Prolactin level is normally high in lactating women but the effect of using OCs on the serum prolactin level is still controversial. Our results indicated that using OCs significantly reduced serum prolactin. Our finding agrees with Ryu et al. who found that the use of combined OCs decreased the serum prolactin level in lactating women [40], also Clendenen et al. found that parity and OCs use was associated with a decreased level of serum prolactin and ovarian cancer risk [41]. Testa et al. reported that using combined OCs insignificantly decreased serum prolactin [42]. On the other hand, our results are in contradicting with Alvarez-Tutor et al. who reported that serum prolactin significantly increased on using combined OCs [43]. There are controversies whether the content of estrogen in OCs affects serum prolactin or not [44]; Josimovich et al. found that high estrogen OCs increases serum prolactin within the first 6 months of its use but this effect is not manifested after 6 months, while low estrogen OCs either decrease serum prolactin or have no effect depending on basal prolactin value [45].
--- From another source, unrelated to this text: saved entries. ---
(* ===== verification/Statistics.v ===== *)
(** * Flow statistics

    What operators see of the tracked flows (core/common/statistics.rs,
    domain/data_plane/flow_stats.rs, adapter/http/detection/stats.rs): entries, filters,
    the largest flows, summaries, and the cache of pushed payloads.  The trackers are those
    of [FlowTracker]; the partial selection of the standard library is a class with its
    documented law, the order in which a tracker's cache iterates an argument. *)

From Stdlib Require Import ZArith Lia List Sorted String.
From stdpp Require Import base list gmap strings sorting.
From S2P Require Import Prelude Abi Parsing RStr FlowTracker Inference.

Local Open Scope Z_scope.

(** ** Entries *)

Record FlowStatsEntry : Type := mk_stats_entry {
  fs_direction : Direction; fs_ip_version : FlowTracker.IpVersion; fs_src_ip : string; fs_dst_ip : string; fs_src_port : Z; fs_dst_port : Z; fs_protocol : Z;
  fwd_packets : Z; bwd_packets : Z; fwd_bytes : Z; bwd_bytes : Z; fs_duration_us : Z; last_seen_us : Z }.
Definition entry_of_flow (flow : FlowData) : FlowStatsEntry :=
  let k := flow_key flow in
  mk_stats_entry (direction flow) (fk_ip_version k) (src_ip_string k) (dst_ip_string k) (fk_src_port k) (fk_dst_port k) (fk_protocol k)
    (Z.of_nat (length (packets (fwd flow)))) (Z.of_nat (length (packets (bwd flow)))) (total_bytes (fwd flow)) (total_bytes (bwd flow))
    (duration_us flow) (last_time_us flow).
Definition total_flow_bytes (flow : FlowStatsEntry) : Z := saturating_add 64 (fwd_bytes flow) (bwd_bytes flow).

(** [FlowStatsLimits] *)
Record FlowStatsLimits : Type := mk_stats_limits { max_snapshot_entries : nat; max_top_n : nat }.
Definition new_limits (snapshot top : nat) : FlowStatsLimits := mk_stats_limits (Nat.max snapshot 1) (Nat.max top 1).
Definition result_limit (requested_top_n : option nat) (l : FlowStatsLimits) : nat :=
  Nat.min (Nat.max (default (max_snapshot_entries l) requested_top_n) 1) (max_top_n l).

Record FlowSubscription : Type := mk_subscription { sub_direction : option Direction; window_secs : option Z; top_n : option nat; interval_secs : option Z }.

Definition flow_window_cutoff_us (now_us window_secs : Z) : Z := saturating_sub now_us (Z.min (umax 64) (window_secs * 1000000)).

(** [select_nth_unstable_by_key]: the elements before the index are not above those after. *)
Class SelectFlows : Type := select_flows : (FlowStatsEntry -> Z) -> nat -> list FlowStatsEntry -> list FlowStatsEntry.
Class SelectFlowsLaws (S : SelectFlows) : Prop := {
  select_flows_perm : forall key n l, (n < length l)%nat -> Permutation (select_flows key n l) l;
  select_flows_least : forall key n l x y, (n < length l)%nat -> x ∈ take n (select_flows key n l) -> y ∈ drop n (select_flows key n l) -> key x <= key y }.
#[export] Instance sorting_flows : SelectFlows := fun key _ l => order_by key l.

Record FlowSummary : Type := mk_flow_summary {
  ingress_bps_v4 : Z; egress_bps_v4 : Z; ingress_bps_v6 : Z; egress_bps_v6 : Z; sum_total_flows : nat; sum_window_secs : Z; timestamp_ms : Z }.
Record FlowPushPayload : Type := mk_payload { summary : FlowSummary; payload_flows : list FlowStatsEntry }.
Record StatsSummary : Type := mk_stats_summary { total_flows : Z; sum_total_bytes : Z; total_packets : Z }.

(** [FlowSnapshotKey] *)
Definition FlowSnapshotKey : Type := option Direction * option Z * option nat.
Definition from_subscription (sub : FlowSubscription) : FlowSnapshotKey := (sub_direction sub, window_secs sub, top_n sub).
#[export] Instance Direction_countable : Countable Direction.
Proof.
  apply (inj_countable' (fun d => match d with Ingress => false | Egress => true end) (fun b : bool => if b then Egress else Ingress)). by intros [].
Defined.
Record CachedFlowPayload : Type := mk_cached { generated_at : Z; json : string }.

(** ** The service *)

Section Statistics.
Context `{Sel : SelectFlows} (order : gmap FlowKey TrackedFlow -> list FlowKey) (limits : FlowStatsLimits).

(** [collect_flows]: the trackers one after the other until there are enough. *)
Fixpoint collect_flows (limit : option nat) (entries : list FlowStatsEntry) (trackers : list FlowTracker) : list FlowStatsEntry :=
  match trackers with
  | [] => entries
  | t :: trackers =>
      let entries := (entries ++ get_flow_stats order entry_of_flow t)%list in
      match limit with
      | Some n => if (n <=? length entries)%nat then take n entries else collect_flows limit entries trackers
      | None => collect_flows limit entries trackers
      end
  end.
Definition get_all_flows (trackers : list FlowTracker) : list FlowStatsEntry := collect_flows (Some (result_limit None limits)) [] trackers.

(** Whether a subscription is about a flow. *)
Definition wanted (sub : FlowSubscription) (now_us : Z) (flow : FlowData) : bool :=
  match sub_direction sub with None => true | Some dir => bool_decide (direction flow = dir) end &&
  match window_secs sub with None => true | Some w => flow_window_cutoff_us now_us w <=? last_time_us flow end.
Definition matching_flows (sub : FlowSubscription) (now_us : Z) (trackers : list FlowTracker) : list FlowStatsEntry :=
  flat_map (get_filtered_flow_stats order (wanted sub now_us) entry_of_flow) trackers.
(** [Reverse(total_flow_bytes(f))] *)
Definition by_bytes (f : FlowStatsEntry) : Z := - total_flow_bytes f.
Definition largest (limit : nat) (flows : list FlowStatsEntry) : list FlowStatsEntry :=
  let flows := if (limit <? length flows)%nat then take limit (select_flows by_bytes limit flows) else flows in
  order_by by_bytes flows.
Definition get_filtered_flows (sub : FlowSubscription) (now_us : Z) (trackers : list FlowTracker) : list FlowStatsEntry :=
  largest (result_limit (top_n sub) limits) (matching_flows sub now_us trackers).
Definition get_top_flows (n : nat) (now_us : Z) (trackers : list FlowTracker) : list FlowStatsEntry :=
  get_filtered_flows (mk_subscription None None (Some n) None) now_us trackers.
Prolactin has a strong immunomodulatory effect through stimulating the transcription of the gene of interferon regulatory factor IRF-1, and modulation of the expression of IL-12, and other pro-inflammatory cytokines like tumor necrosis factor TNF-α, and interferon (IFN)-α, it also increases the survival of both B cells and autoreactive T cells through its anti-apoptotic activities [35]. Prolactin stimulates the immune system mainly through the inhibition of the autoreactive B lymphocytes’ negative selection [15]. Our findings reinforce the concept that the levels of estrogen, progesterone, and prolactin change after delivery affecting the cytokines and immune cells and this in turn modulates the RA disease activity. Meanwhile, using OCs during lactation may have a tendency of controlling disease activity in RA patients, as lactating women not using OCs had the highest prolactin level and DAS28 score and those using OCs had significantly reduced serum prolactin and DAS28 score.

Conclusion

Oral contraceptives may be considered in RA female patients not only as a suitable birth control method but also it has a controlling effect on disease activity even during lactation

Study limitations

Further studies with a big sample size are required comparing the effect of progesterone only and combined oral contraceptive pills on disease activity in RA patients.